__Exercise goal__. When a line below contains the string "table", show that line.
[Opening Supplied information section]
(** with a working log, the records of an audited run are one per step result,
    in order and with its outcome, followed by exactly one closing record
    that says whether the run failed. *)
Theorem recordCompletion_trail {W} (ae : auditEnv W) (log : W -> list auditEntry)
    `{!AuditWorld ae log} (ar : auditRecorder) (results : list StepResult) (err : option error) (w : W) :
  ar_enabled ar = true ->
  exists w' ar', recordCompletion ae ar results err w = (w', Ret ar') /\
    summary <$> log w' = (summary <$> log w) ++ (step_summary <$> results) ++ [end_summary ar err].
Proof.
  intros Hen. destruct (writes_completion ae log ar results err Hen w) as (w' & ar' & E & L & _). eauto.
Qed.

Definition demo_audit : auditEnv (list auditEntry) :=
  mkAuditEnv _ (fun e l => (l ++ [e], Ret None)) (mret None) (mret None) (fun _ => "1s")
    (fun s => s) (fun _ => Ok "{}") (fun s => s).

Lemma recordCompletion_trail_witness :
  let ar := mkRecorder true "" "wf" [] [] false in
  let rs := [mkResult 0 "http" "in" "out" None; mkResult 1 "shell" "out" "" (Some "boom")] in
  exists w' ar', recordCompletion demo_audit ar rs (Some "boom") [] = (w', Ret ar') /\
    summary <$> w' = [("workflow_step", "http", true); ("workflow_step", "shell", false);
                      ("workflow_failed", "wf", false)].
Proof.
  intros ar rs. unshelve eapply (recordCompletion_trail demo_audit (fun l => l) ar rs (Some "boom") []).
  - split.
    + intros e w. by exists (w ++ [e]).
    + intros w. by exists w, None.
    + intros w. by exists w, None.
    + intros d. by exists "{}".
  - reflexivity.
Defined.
[Closing Supplied information section]
[Opening Supplied information section]
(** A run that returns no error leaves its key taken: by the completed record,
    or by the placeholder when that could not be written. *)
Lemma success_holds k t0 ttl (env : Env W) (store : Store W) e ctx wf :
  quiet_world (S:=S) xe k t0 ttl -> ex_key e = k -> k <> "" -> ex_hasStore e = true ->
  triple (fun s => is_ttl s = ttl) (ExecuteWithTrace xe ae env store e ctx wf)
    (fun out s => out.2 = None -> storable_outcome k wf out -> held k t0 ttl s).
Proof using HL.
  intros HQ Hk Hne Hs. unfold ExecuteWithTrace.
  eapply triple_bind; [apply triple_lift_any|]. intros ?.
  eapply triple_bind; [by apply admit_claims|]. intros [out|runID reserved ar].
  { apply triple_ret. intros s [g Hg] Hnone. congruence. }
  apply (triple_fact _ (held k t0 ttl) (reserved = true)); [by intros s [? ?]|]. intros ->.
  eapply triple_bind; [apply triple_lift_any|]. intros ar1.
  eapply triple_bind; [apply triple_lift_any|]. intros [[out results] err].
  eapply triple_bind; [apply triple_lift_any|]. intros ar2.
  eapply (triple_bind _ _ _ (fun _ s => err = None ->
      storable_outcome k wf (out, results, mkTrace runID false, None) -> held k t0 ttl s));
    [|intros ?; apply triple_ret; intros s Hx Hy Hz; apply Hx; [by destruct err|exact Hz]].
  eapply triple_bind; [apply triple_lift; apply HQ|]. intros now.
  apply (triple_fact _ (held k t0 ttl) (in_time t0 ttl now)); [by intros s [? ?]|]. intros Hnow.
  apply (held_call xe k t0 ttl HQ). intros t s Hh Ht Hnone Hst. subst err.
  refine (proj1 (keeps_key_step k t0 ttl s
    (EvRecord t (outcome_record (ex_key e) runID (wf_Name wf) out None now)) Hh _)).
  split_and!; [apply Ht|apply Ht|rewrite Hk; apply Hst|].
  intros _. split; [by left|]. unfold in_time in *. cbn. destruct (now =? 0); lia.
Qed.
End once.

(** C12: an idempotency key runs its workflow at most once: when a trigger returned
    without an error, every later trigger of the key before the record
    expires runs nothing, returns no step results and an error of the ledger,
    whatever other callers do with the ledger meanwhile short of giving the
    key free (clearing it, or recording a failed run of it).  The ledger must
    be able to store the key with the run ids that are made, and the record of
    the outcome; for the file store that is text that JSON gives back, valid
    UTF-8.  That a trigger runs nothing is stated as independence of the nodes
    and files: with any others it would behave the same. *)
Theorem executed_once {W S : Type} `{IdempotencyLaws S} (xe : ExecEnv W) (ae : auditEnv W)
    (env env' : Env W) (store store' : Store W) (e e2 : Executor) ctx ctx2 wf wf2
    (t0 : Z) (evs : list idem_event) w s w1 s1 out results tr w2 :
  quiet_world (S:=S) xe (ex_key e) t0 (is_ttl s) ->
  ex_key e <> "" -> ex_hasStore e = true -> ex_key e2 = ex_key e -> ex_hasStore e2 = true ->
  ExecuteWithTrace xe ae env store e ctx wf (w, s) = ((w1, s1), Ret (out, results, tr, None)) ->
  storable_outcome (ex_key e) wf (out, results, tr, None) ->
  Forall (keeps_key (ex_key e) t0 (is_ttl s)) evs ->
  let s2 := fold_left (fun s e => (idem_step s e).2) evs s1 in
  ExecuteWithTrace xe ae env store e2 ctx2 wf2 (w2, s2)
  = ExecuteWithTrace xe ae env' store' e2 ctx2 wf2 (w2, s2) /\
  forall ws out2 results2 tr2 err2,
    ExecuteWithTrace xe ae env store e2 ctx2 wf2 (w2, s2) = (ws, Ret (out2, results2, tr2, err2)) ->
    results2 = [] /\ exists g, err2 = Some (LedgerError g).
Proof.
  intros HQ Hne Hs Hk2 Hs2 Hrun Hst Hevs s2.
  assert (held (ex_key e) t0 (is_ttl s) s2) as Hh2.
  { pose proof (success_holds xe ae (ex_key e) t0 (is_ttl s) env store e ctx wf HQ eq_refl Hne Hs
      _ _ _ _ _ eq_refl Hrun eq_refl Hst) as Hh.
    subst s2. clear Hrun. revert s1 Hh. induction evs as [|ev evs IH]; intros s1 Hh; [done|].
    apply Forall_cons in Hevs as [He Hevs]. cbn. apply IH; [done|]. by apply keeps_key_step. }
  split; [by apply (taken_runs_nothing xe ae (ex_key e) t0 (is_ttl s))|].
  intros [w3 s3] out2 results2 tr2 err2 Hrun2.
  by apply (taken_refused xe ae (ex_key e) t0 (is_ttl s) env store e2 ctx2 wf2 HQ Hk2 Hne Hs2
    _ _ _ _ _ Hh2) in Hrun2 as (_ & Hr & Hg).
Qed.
[Closing Supplied information section]
[Opening Supplied information section]
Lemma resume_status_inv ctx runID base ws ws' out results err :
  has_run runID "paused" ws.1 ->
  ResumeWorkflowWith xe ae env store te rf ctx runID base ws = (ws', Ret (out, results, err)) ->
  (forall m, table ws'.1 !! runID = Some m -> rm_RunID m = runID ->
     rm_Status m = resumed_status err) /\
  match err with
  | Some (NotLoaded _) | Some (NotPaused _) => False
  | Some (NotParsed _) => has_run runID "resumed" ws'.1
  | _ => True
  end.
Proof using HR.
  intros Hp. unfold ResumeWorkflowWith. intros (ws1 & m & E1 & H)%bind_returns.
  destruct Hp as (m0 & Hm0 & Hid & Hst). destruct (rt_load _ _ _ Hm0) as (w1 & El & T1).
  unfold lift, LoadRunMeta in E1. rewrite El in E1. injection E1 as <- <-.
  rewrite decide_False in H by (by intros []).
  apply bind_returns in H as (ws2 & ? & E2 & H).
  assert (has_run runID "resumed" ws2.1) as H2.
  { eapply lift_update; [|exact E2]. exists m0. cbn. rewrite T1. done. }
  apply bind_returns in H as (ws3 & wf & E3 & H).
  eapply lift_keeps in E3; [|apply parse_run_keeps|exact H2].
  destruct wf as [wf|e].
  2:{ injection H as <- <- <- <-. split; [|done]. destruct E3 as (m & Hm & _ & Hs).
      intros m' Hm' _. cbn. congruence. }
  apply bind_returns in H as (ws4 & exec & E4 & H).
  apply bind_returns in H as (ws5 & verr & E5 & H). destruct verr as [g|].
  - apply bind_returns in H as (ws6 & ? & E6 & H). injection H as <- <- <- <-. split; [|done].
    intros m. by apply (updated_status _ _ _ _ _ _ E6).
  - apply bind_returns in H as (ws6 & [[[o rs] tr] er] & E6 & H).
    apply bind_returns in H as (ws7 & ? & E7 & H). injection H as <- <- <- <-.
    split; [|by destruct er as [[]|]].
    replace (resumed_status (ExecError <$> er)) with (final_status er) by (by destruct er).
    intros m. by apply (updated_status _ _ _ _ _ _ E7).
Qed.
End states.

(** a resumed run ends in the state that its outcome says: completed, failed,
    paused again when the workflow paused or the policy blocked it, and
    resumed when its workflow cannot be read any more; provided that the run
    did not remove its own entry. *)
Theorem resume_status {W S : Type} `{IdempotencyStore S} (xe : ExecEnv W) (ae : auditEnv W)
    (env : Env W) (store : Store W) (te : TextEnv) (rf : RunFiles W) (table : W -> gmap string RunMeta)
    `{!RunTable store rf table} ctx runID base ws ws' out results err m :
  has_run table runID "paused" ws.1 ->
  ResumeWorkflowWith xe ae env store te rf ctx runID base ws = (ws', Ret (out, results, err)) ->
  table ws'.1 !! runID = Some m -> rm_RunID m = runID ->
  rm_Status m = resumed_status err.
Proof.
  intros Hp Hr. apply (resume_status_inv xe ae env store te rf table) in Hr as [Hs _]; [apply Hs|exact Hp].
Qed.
[Closing Supplied information section]
__Solution__.
  (forall m, table ws'.1 !! runID = Some m -> rm_RunID m = runID ->
    (env : Env W) (store : Store W) (te : TextEnv) (rf : RunFiles W) (table : W -> gmap string RunMeta)
    `{!RunTable store rf table} ctx runID base ws ws' out results err m :
  has_run table runID "paused" ws.1 ->
  table ws'.1 !! runID = Some m -> rm_RunID m = runID ->
  intros Hp Hr. apply (resume_status_inv xe ae env store te rf table) in Hr as [Hs _]; [apply Hs|exact Hp].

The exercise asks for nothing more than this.